Retirement risks can have a deleterious effect on your golden years - particularly, on your savings. Clearly, protecting your hard-earned savings is one of the main challenges of retirement. Those who feel that it is not necessary to protect their savings are probably unwilling or unable to accept the inherent uncertainty of life. For the willing and able, there are a few ways to protect your savings before and during retirement.
i) Maintain adequate insurance - particularly health insurance
Insurance acts as a safety net, ensuring that you do not have to dip into your savings to cover financial risks. Income insurance (before retirement) and health insurance (before and after retirement) are essential to protecting your funds. If you become temporarily disabled while working, income disability insurance ensures that you can still contribute towards retirement while meeting immediate expenses. If you are uninsured and face critical illness or medical expenses, then you might significantly deplete savings before and during retirement.

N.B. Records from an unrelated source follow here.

(** The [for entity in entities] loop, with its two accumulators. *)
Fixpoint process_loop (entities : list Feed.FeedEntity)
    (rows : list Row.t) (skipped : nat) : exn + (list Row.t * nat) :=
  match entities with
  | [] => inr (rows, skipped)
  | entity :: rest =>
      match process_entity entity with
      | Skip _ => process_loop rest rows (S skipped)
      | Keep row => process_loop rest (rows ++ [row]) skipped
      | Throw e => inl e
      end
  end.

(** [df.drop_duplicates(subset=["vehicle_id", "timestamp"], keep="first")]:
    a row is dropped when an earlier row has its key. *)
Fixpoint drop_duplicates_from (seen : list (string * DateTime.Local))
    (rows : list Row.t) : list Row.t :=
  match rows with
  | [] => []
  | r :: rest =>
      if existsb (Row.key_eqb (Row.key r)) seen
      then drop_duplicates_from seen rest
      else r :: drop_duplicates_from (Row.key r :: seen) rest
  end.

Definition drop_duplicates (rows : list Row.t) : list Row.t :=
  drop_duplicates_from [] rows.

End ProcessVehicles.

(** ** The world outside the process and the state the script acts on *)

Inductive HttpOutcome : Type :=
  | Response (status_code : Z) (content : list Byte.byte)
  | Timeout         (* requests.Timeout *)
  | RequestError.   (* any other requests.RequestException *)

(** [r.raise_for_status()] raises [HTTPError] for a 4xx or 5xx status. *)
Definition raise_for_status_raises (status_code : Z) : bool :=
  (400 <=? status_code) && (status_code <? 600).

Record Summary := mkSummary {
  summary_timestamp : string;
  summary_vehicle_count : nat;
  CO_total_g : float;
  NOx_total_g : float;
  PM2_5_total_g : float;
  CO2_total_g : float
}.

Inductive CountLine : Type :=
  | CountHeader
  | CountRow (timestamp : string) (vehicle_count : nat).

Inductive SummaryLine : Type :=
  | SummaryHeader
  | SummaryRow (s : Summary).

Inductive LogMsg : Type :=
  | ApiRequestSuccessful (attempt : nat)
  | TimeoutOnAttempt (attempt max_retries : nat)
  | MaxRetriesExceeded
  | ApiRequestFailed
  | FailedToParseProtobuf
  | NoVehiclesFound
  | FetchedVehicles (n : nat)
  | SkippedInvalid (skipped : nat)
  | ProcessingComplete (n : nat)
  | SavedRaw (n : nat)
  | FailedToSaveRaw
  | LoggedVehicleCount (vehicle_count : nat)
  | FailedToLogVehicleCount
  | SavedPollutionSummary
  | SummaryIs (s : Summary)
  | FailedToSavePollutionSummary
  | NoValidVehicleData
  | AllOperationsCompleted
  | UnexpectedError (e : exn).

Inductive Level : Type := INFO | WARNING | ERROR.

(** What the process does that can be observed from outside, in order. *)
Inductive Event : Type :=
  | HttpGet (attempt : nat)    (* one [requests.get] *)
  | Log (level : Level) (msg : LogMsg)
  | WriteRaw                   (* [df.to_csv(OUT_RAW)] is attempted *)
  | AppendVehicleCount         (* [open(OUT_VEHICLE_COUNT, "a")] is attempted *)
  | WritePollutionSummary.     (* [to_csv(OUT_POLLUTION_SUMMARY)] is attempted *)

(** What the script does not decide: the network, the decoder, the clock,
    the local zone, whether each store can be written, and how the data frame
    sums a column.  A write that fails is one that fails on opening its file
    (a permission error, say): it leaves the store as it was. *)
Record World := mkWorld {
  http_get : nat -> HttpOutcome;
  ParseFromString : list Byte.byte -> option (list Feed.FeedEntity);
  utcoffset : Z -> Z;
  now : nat -> string;
  raw_write_ok : bool;
  count_append_ok : bool;
  summary_write_ok : bool;
  column_sum : list float -> float
}.

(** The three stores ([None]: the file does not exist), the trace of the
    run and how often the clock was read. *)
Record Machine := mkMachine {
  raw_store : option (list Row.t);
  vehicle_count_store : option (list CountLine);
  pollution_summary_store : option (list SummaryLine);
  trace : list Event;
  clock_reads : nat
}.

(** The stores alone. *)
Definition stores (m : Machine) :
  option (list Row.t) * option (list CountLine) * option (list SummaryLine) :=
  (raw_store m, vehicle_count_store m, pollution_summary_store m).

(** ** A monad for the script: state, [sys.exit] and exceptions *)

Inductive outcome (A : Type) : Type :=
  | Done (a : A)
  | SystemExit (code : Z)
  | Raised (e : exn).

Arguments Done {A} a.
Arguments SystemExit {A} code.
Arguments Raised {A} e.

Definition Run (A : Type) : Type := Machine -> outcome A * Machine.

Definition ret {A} (a : A) : Run A := fun m => (Done a, m).

Definition bind {A B} (c : Run A) (k : A -> Run B) : Run B :=
  fun m =>
    match c m with
    | (Done a, m') => k a m'
    | (SystemExit code, m') => (SystemExit code, m')
    | (Raised e, m') => (Raised e, m')
    end.

Declare Scope run_scope.
Delimit Scope run_scope with run.
Notation "x <- c ;; k" := (bind c (fun x => k))
  (at level 61, c at next level, right associativity) : run_scope.
Notation "c ;; k" := (bind c (fun _ => k))
  (at level 61, right associativity) : run_scope.

Definition sys_exit {A} (code : Z) : Run A := fun m => (SystemExit code, m).

Definition raise {A} (e : exn) : Run A := fun m => (Raised e, m).

(** [try: body except Exception as e: handler]; [SystemExit] is not an
    [Exception] and passes through. *)
Definition try_except {A} (body : Run A) (handler : exn -> Run A) : Run A :=
  fun m =>
    match body m with
    | (Raised e, m') => handler e m'
    | r => r
    end.

Definition emit (ev : Event) : Run unit :=
  fun m => (Done tt, mkMachine (raw_store m) (vehicle_count_store m)
                       (pollution_summary_store m) (trace m ++ [ev]) (clock_reads m)).

Definition log (level : Level) (msg : LogMsg) : Run unit := emit (Log level msg).

Definition set_raw_store (rows : list Row.t) : Run unit :=
  fun m => (Done tt, mkMachine (Some rows) (vehicle_count_store m)
                       (pollution_summary_store m) (trace m) (clock_reads m)).

Definition set_vehicle_count_store (lines : list CountLine) : Run unit :=
  fun m => (Done tt, mkMachine (raw_store m) (Some lines)
                       (pollution_summary_store m) (trace m) (clock_reads m)).

Definition set_pollution_summary_store (lines : list SummaryLine) : Run unit :=
  fun m => (Done tt, mkMachine (raw_store m) (vehicle_count_store m)
                       (Some lines) (trace m) (clock_reads m)).

Definition get {A} (f : Machine -> A) : Run A := fun m => (Done (f m), m).

(** The exit status of the process once [main] is over. *)
Definition exit_code {A} (o : outcome A) : Z :=
  match o with
  | Done _ => 0
  | SystemExit code => code
  | Raised _ => 1
  end.

(** ** The script *)

Section Script.

Variable w : World.

Local Open Scope run_scope.

Definition max_retries : nat := 3.

(** [datetime.now().isoformat()] *)
Definition datetime_now : Run string :=
  fun m => (Done (now w (clock_reads m)),
            mkMachine (raw_store m) (vehicle_count_store m)
              (pollution_summary_store m) (trace m) (S (clock_reads m))).

(** The retry loop of [fetch_traffic_data] over the attempts still to make.
    Its value is the content of [r] once the loop is left; [None] when the
    loop ends with [r] unbound. *)
Fixpoint fetch_attempts (attempts : list nat) : Run (option (list Byte.byte)) :=
  match attempts with
  | [] => ret None
  | attempt :: rest =>
      emit (HttpGet attempt) ;;
      match http_get w attempt with
      | Response status_code content =>
          if raise_for_status_raises status_code
          then log ERROR ApiRequestFailed ;; sys_exit 1
          else log INFO (ApiRequestSuccessful (attempt + 1)) ;; ret (Some content)
      | Timeout =>
          log WARNING (TimeoutOnAttempt (attempt + 1) max_retries) ;;
          if Nat.eqb attempt (max_retries - 1)
          then log ERROR MaxRetriesExceeded ;; sys_exit 1
          else fetch_attempts rest
      | RequestError => log ERROR ApiRequestFailed ;; sys_exit 1
      end
  end.

Definition fetch_traffic_data : Run (list Feed.FeedEntity) :=
  r <- fetch_attempts (seq 0 max_retries) ;;
  feed <- match r with
          | None => log ERROR FailedToParseProtobuf ;; sys_exit 1
          | Some content =>
              match ParseFromString w content with
              | None => log ERROR FailedToParseProtobuf ;; sys_exit 1
              | Some feed => ret feed
              end
          end ;;
  let entities := filter Feed.HasField_vehicle feed in
  match entities with
  | [] => log ERROR NoVehiclesFound ;; sys_exit 1
  | _ :: _ => log INFO (FetchedVehicles (List.length entities)) ;; ret entities
  end.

ii) Portfolio diversification
Diversifying your retirement fund ensures that you access the benefits of investing without unduly exposing your savings to market risk. Balancing your asset allocation to suit your needs and circumstances also helps to mitigate inflation risk by utilizing growth options. Those who are risk intolerant can still apportion a small part of their portfolio to mutual funds/ growth options and feel comfortable.
iii) Work longer
With greater average life expectancies, many persons are discovering that they cannot afford to retire early. After all, there are clear disadvantages to retiring early: your savings have to last for a longer period and there is often less of it to stretch over that longer retirement span. Working for a longer period can boost your retirement savings and shorten the period that you spend in retirement.
Apart from this, your benefits will increase because you are older and likely accrued greater benefits from working. Social security/ national insurance benefits are only available past a stipulated age as well. With a higher retirement income, you are less likely to deplete your savings quickly.
iv) Continue saving during retirement
If you are on a fixed income, that income will inevitably lose value over time. By saving some of that income in your early years, you would preclude withdrawing too much from your savings too soon. Continuing to save also implies that you would control the withdrawal rate from your retirement savings in the early stages of retirement. A high withdrawal rate in the initial phase of retirement can handicap your retirement savings, because the opportunity cost of the withdrawals are significant.
It is likely that your savings will lose real and nominal value over time, especially if you did not plan your retirement properly. However, you can delay the inevitable and stretch your savings for a longer period. With anticipated retirement periods of 30-35 years, in some cases, protecting your retirement savings is compulsory.